The cortisol and sex hormone receptors, the nuclear receptors, are all related and all diversified (almost like species of animals) from the same gene that got duplicated by accident in some individual animal's genome. That happened dozens of millions of years ago, before there were humans, or even monkies. And accordingly, all the hormones that bind those receptors are variations on the cholesterol molecule, with a similar overall structure.
GH is a totally different bird, a giant hormone 20 or 30x the size of testosterone or cortisol. So it cant directly activate the cis-acting glucocorticoid response element in XMRV's genome. The thing to wonder about is whether GH could alter XMRV's behavior indirectly, by increasing the production of things like cortisol, or cortisol receptor, progesterone, progesterone receptor -- whatever.

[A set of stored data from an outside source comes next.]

Lemma adjust_superblock_ok fs bd id : volume_bytes fs → 
  ∃ fs', adjust_superblock_counts sb bd id fs = Some fs' ∧ block_groups fs' = block_groups fs ∧ volume_bytes fs' ∧ (∀ c, c ≠ 0 → volume fs' c = volume fs c) ∧
    sb_free_blocks fs' = adjusted64 (sb_free_blocks fs) bd ∧ sb_free_inodes fs' = adjusted32 (sb_free_inodes fs) id.
Proof.
  intros Hv. destruct (sb_free_range fs Hv) as [R1 R2]. destruct (Hv 0) as [Hl Hb]. unfold adjust_superblock_counts, fs_read. change (EXT4_SUPERBLOCK_OFFSET) with 1024. change EXT4_SUPERBLOCK_SIZE with 1024. change (1024 + 1024) with 2048.
  assert (len (sb_raw fs) = 1024) as Hraw by (unfold sb_raw, BLOCK_SZ in *; lens). assert (all_bytes (sb_raw fs)) as Hrb by by apply Forall_seg.
  rewrite slice_ok by (unfold BLOCK_SZ in *; lia). step_some. fold (sb_raw fs). destruct (adjust_u64_ok (sb_raw fs) bd Hraw Hrb R1) as [H1 H2]. fold (sb_free_blocks fs) in H1, H2. set (x := adjusted64 (sb_free_blocks fs) bd) in *. rewrite H1. step_some.
  rewrite slice_ok by lens. step_some. change (16 + 4) with 20. seg_splice. fold (sb_free_inodes fs). fold (adjusted32 (sb_free_inodes fs) id). set (y := adjusted32 (sb_free_inodes fs) id).
  assert (0 ≤ y < 2 ^ 32) as Hy by (unfold y, adjusted32, sat_add32, sat_sub32; destruct (Z.leb_spec 0 id); lia). rewrite put_in by lens. step_some. set (raw := splice 16 (le 4 y) _).
  assert (len raw = 1024) as Hr1 by (unfold raw; lens). assert (all_bytes raw) as Hr2 by (unfold raw; bytes).
  assert (∃ raw', (if has_metadata_csum sb then '(_, raw) ← set_superblock_checksum raw; Some raw else Some raw) = Some raw' ∧ len raw' = 1024 ∧ all_bytes raw' ∧ seg 0 1020 raw' = seg 0 1020 raw) as (raw' & -> & L & B & S).
  { destruct (has_metadata_csum sb); [|by eexists]. unfold set_superblock_checksum. rewrite superblock_checksum_covers by lia. generalize (crc32c (2 ^ 32 - 1) (seg 0 1020 raw)) as c. intros c. step_some. consts. rewrite put_in by lens. step_some. step_some. eexists. split; [done|]. split_and!; [lens|bytes|by seg_splice]. }
  step_some. unfold BLOCK_SZ in Hl. rewrite put_in by lia. step_some. eexists. split; [done|].
  assert (len (splice 1024 raw' (volume fs 0)) = BLOCK_SZ) as Hlv by (rewrite len_splice by lia; done). assert (all_bytes (splice 1024 raw' (volume fs 0))) by by apply Forall_splice.
  assert (sb_raw (fs_write 0 (splice 1024 raw' (volume fs 0)) fs) = raw') as Hraw'. { unfold sb_raw. rewrite write_full by done. rewrite Z.eqb_refl. replace 2048 with (1024 + len raw') by lia. apply seg_splice_same; lia. }
  assert (∀ a b, 0 ≤ a ≤ b → b ≤ 1020 → seg a b raw' = seg a b raw) as Hseg by (intros a b Ha Hab; apply (seg_within raw raw' 0 1020); (done || lia)).
  split_and!; [done|by apply write_bytes|intros c Hc; rewrite write_full by done; by rewrite (proj2 (Z.eqb_neq _ _) Hc)| |].
  - unfold sb_free_blocks. rewrite Hraw', !Hseg by lia. unfold raw. seg_splice. rewrite !seg_all by apply len_le. by apply join32.
  - unfold sb_free_inodes. rewrite Hraw', !Hseg by lia. unfold raw. seg_splice. rewrite !seg_all by apply len_le. by apply of_le_small.
Qed.

End volume.
Lemma step_totals k i g g' buf bd id fs fs' d : alloc_inv fs → block_groups fs !! i = Some g → change_ok k i g g' buf fs → stepped k i g g' buf bd id fs fs' →
  free_count k g' = free_count k g + d → free_count k g' ≤ bit_count k (Z.of_nat i) → -1 ≤ d ≤ 1 → bd = match k with BlockBitmap => d | InodeBitmap => 0 end → id = match k with BlockBitmap => 0 | InodeBitmap => d end →
  ∀ k', sb_free k' fs' = total_free k' (block_groups fs').
Proof.
  intros Hinv Hi Hch Hst Hd Hle Hr Hbd Hid k'. destruct (st_sb _ _ _ _ _ _ _ _ _ Hst) as [S1 S2]. rewrite (st_groups _ _ _ _ _ _ _ _ _ Hst), (total_insert k' _ i g g' Hi). pose proof (ai_layout fs Hinv) as Hl.
  assert (∀ h, h ≠ k → free_count h g' = free_count h g) as Ho by (intros h Hh; by destruct (co_other _ _ _ _ _ _ Hch h Hh) as (_ & -> & _)).
  assert (∀ h, 0 ≤ total_free h (<[i := g']> (block_groups fs)) ≤ len (block_groups fs) * per_group h) as Hbound.
  { intros h. rewrite <-(insert_len (block_groups fs) i g'). apply total_bound. intros i' x Hx. destruct (decide (i = i')) as [<-|Hne].
    - rewrite list_lookup_insert_eq in Hx by (by eapply lookup_lt_Some). injection Hx as <-. split; [destruct (co_fit _ _ _ _ _ _ Hch); destruct h; cbn; lia|]. transitivity (bit_count h (Z.of_nat i)); [|by eapply count_bound].
      destruct (decide (h = k)) as [->|Hh]; [done|]. rewrite Ho by done. by apply (ai_count fs Hinv).
    - rewrite list_lookup_insert_ne in Hx by done. destruct (ai_desc fs Hinv i' x Hx) as [_ []]. split; [destruct h; cbn; lia|]. transitivity (bit_count h (Z.of_nat i')); [by apply (ai_count fs Hinv)|by eapply count_bound]. }
  specialize (Hbound k'). rewrite (total_insert k' _ i g g' Hi) in Hbound. pose proof (lo_inodes sb _ Hl). pose proof (lo_bpg sb _ Hl). pose proof (lo_ipg sb _ Hl). pose proof (ai_total fs Hinv k') as Ht.
  assert (len (block_groups fs) * per_group k' < 2 ^ 64 - 1 ∧ len (block_groups fs) * inodes_per_group sb < 2 ^ 32) as [Hb1 Hb2] by (unfold BLOCK_SZ in *; split; [destruct k'; cbn; nia|lia]).
  destruct (decide (k' = k)) as [->|Hk].
  - destruct k; cbn [sb_free per_group free_count] in *; subst; rewrite ?S1, ?S2, Ht; unfold adjusted64, adjusted32, saturating_add, saturating_sub, sat_add32, sat_sub32, U64_MAX; destruct (Z.leb_spec 0 d); lia.
  - rewrite (Ho k' Hk) in *. destruct k, k'; try done; cbn [sb_free per_group free_count] in *; subst; rewrite ?S1, ?S2, Ht; unfold adjusted64, adjusted32, saturating_add, sat_add32, U64_MAX; cbn [Z.leb Z.compare]; lia.
Qed.
(** X14: the frame selector stays in step with its grid.  From a state in
    which the grid text parses to cols x rows, the frames fit the grid and
    the widgets show them, each of [add_frame], [_on_thumbnail_clicked] and
    [clear_frames] returns such a state again: [add_frame] appends the path
    if a cell is free and changes nothing otherwise, a click on a thumbnail
    removes exactly its frame (an index out of range changes nothing), and
    clearing leaves no frame. *)
Theorem selector_stays_consistent (int_of_str : string -> result Z)
    (cols rows : Z) (self : FrameSelector.t) (path : Path)
    (frame_num index : Z) :
  consistent int_of_str cols rows self ->
  let frames := FrameSelector.frames self in
  let n := Z.of_nat (length frames) in
  (exists self',
     FrameSelector.add_frame int_of_str self path frame_num = Ok self' /\
     consistent int_of_str cols rows self' /\
     FrameSelector.frames self'
     = if n <? cols * rows then frames ++ [path] else frames) /\
  (exists self',
     FrameSelector.on_thumbnail_clicked int_of_str self index = Ok self' /\
     consistent int_of_str cols rows self' /\
     FrameSelector.frames self'
     = if (0 <=? index) && (index <? n) then delete (Z.to_nat index) frames
       else frames) /\
  (exists self',
     FrameSelector.clear_frames int_of_str self = Ok self' /\
     consistent int_of_str cols rows self' /\
     FrameSelector.frames self' = []).
Proof.
  intros (Hsize & Hfit & Hshows) frames n. split; [| split].
  - unfold FrameSelector.add_frame. rewrite Hsize. cbn [mbind result_bind].
    fold frames. fold n. destruct (Z.ltb_spec n (cols * rows)) as [Hlt | Hge].
    + destruct (rebuild_grid_shows int_of_str cols rows
                  (FrameSelector.with_frames self (frames ++ [path])) Hsize)
        as (self' & Hre & Hfr & Hcombo & Hsh).
      exists self'. split; [exact Hre |]. cbn in Hfr, Hcombo.
      split; [| exact Hfr]. split; [rewrite Hcombo; exact Hsize |].
      split; [| exact Hsh]. rewrite Hfr, length_app. cbn [length]. lia.
    + exists self. split; [reflexivity |]. split; [| reflexivity].
      split; [exact Hsize |]. split; assumption.
  - unfold FrameSelector.on_thumbnail_clicked. fold frames. fold n.
    destruct ((0 <=? index) && (index <? n)) eqn:Hin.
    + destruct (rebuild_grid_shows int_of_str cols rows
                  (FrameSelector.with_frames self
                     (delete (Z.to_nat index) frames)) Hsize)
        as (self' & Hre & Hfr & Hcombo & Hsh).
      exists self'. split; [exact Hre |]. cbn in Hfr, Hcombo.
      split; [| exact Hfr]. split; [rewrite Hcombo; exact Hsize |].
      split; [| exact Hsh]. rewrite Hfr.
      apply andb_prop in Hin as [H0 H1].
      apply Z.leb_le in H0. apply Z.ltb_lt in H1.
      destruct (lookup_lt_is_Some_2 frames (Z.to_nat index) ltac:(lia))
        as [p Hp].
      pose proof (length_delete frames (Z.to_nat index)
                    (mk_is_Some _ _ Hp)) as Hlen.
      fold frames n in Hfit. unfold n in *. lia.
    + exists self. split; [reflexivity |]. split; [| reflexivity].
      split; [exact Hsize |]. split; assumption.
  - unfold FrameSelector.clear_frames.
    destruct (rebuild_grid_shows int_of_str cols rows
                (FrameSelector.with_frames self []) Hsize)
      as (self' & Hre & Hfr & Hcombo & Hsh).
    exists self'. split; [exact Hre |]. cbn in Hfr, Hcombo.
    split; [| exact Hfr]. split; [rewrite Hcombo; exact Hsize |].
    split; [| exact Hsh]. rewrite Hfr. cbn. lia.
Qed.

(** ** The image generation client *)

Lemma save_response_image_skips (fs : FileStore) (out : Path)
    (pre rest : list GenAI.Part) :
  Forall skipped pre ->
  GenAI.save_response_image fs (pre ++ rest) out
  = GenAI.save_response_image fs rest out.
Proof.
  induction 1 as [| part pre [Htext | Himg] _ IH]; [reflexivity | |].
  - cbn. destruct (GenAI.text part); [exact IH | contradiction].
  - cbn. rewrite Himg. destruct (GenAI.text part); exact IH.
Qed.

Lemma save_response_image_Ok (fs fs' : FileStore) (out p : Path)
    (parts : list GenAI.Part) :
  GenAI.save_response_image fs parts out = Ok (p, fs') ->
  p = out /\
  exists pre part post image,
    parts = pre ++ part :: post /\ Forall skipped pre /\
    GenAI.text part = None /\ GenAI.as_image part = Some image /\
    fs' = <[out := image]> fs.
Proof.
  induction parts as [| part parts IH]; [discriminate |].
  cbn. destruct (GenAI.text part) eqn:Htext.
  - intros H. destruct (IH H) as [-> (pre & q & post & image & -> & Hpre & Hq)].
    split; [reflexivity |]. exists (part :: pre), q, post, image.
    split; [reflexivity |]. split; [| exact Hq].
    constructor; [| exact Hpre]. left. rewrite Htext. discriminate.
  - destruct (GenAI.as_image part) as [image |] eqn:Himg.
    + intros [= <- <-]. split; [reflexivity |].
      exists [], part, parts, image. repeat split; auto.
    + intros H.
      destruct (IH H) as [-> (pre & q & post & image & -> & Hpre & Hq)].
      split; [reflexivity |]. exists (part :: pre), q, post, image.
      split; [reflexivity |]. split; [| exact Hq].
      constructor; [| exact Hpre]. right. exact Himg.
Qed.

Alesh I'm very interested in your comments & those of Eric Johnson re: growth hormone.
I believe that many of us respond poorly to growth hormone (& gh-releasing peptides), or at least I do. Both gh and gh-releasing peptides (e.g. ghrp-6) seem to markedly increase acth/cortisol for me. The peptides I can understand since they are non-specific to gh and are known to increase acth/cortisol. But synthetic gh itself also seems to have a marked cortisol reaction in me.
GH is supposed to increase delta/phase-4/restorative sleep. In me the cortisol spike dominates and my sleep is worsened. The effects of the increased cortisol lasts for a good few days.
I've heard 2 explanations for why GH may increase cortisol, neither of which may be true. The first is that if you have inadequate hormonal resources to carry out the repairs signalled by GH, the body will increase cortisol to try and block the repair messages. The second explanation is that cortisol is needed for GH to carry out its work, and that if you lack sufficient cortisol your body will make some. I don't know if either explanation is true, but the net result is that GH seems to increase cortisol in me.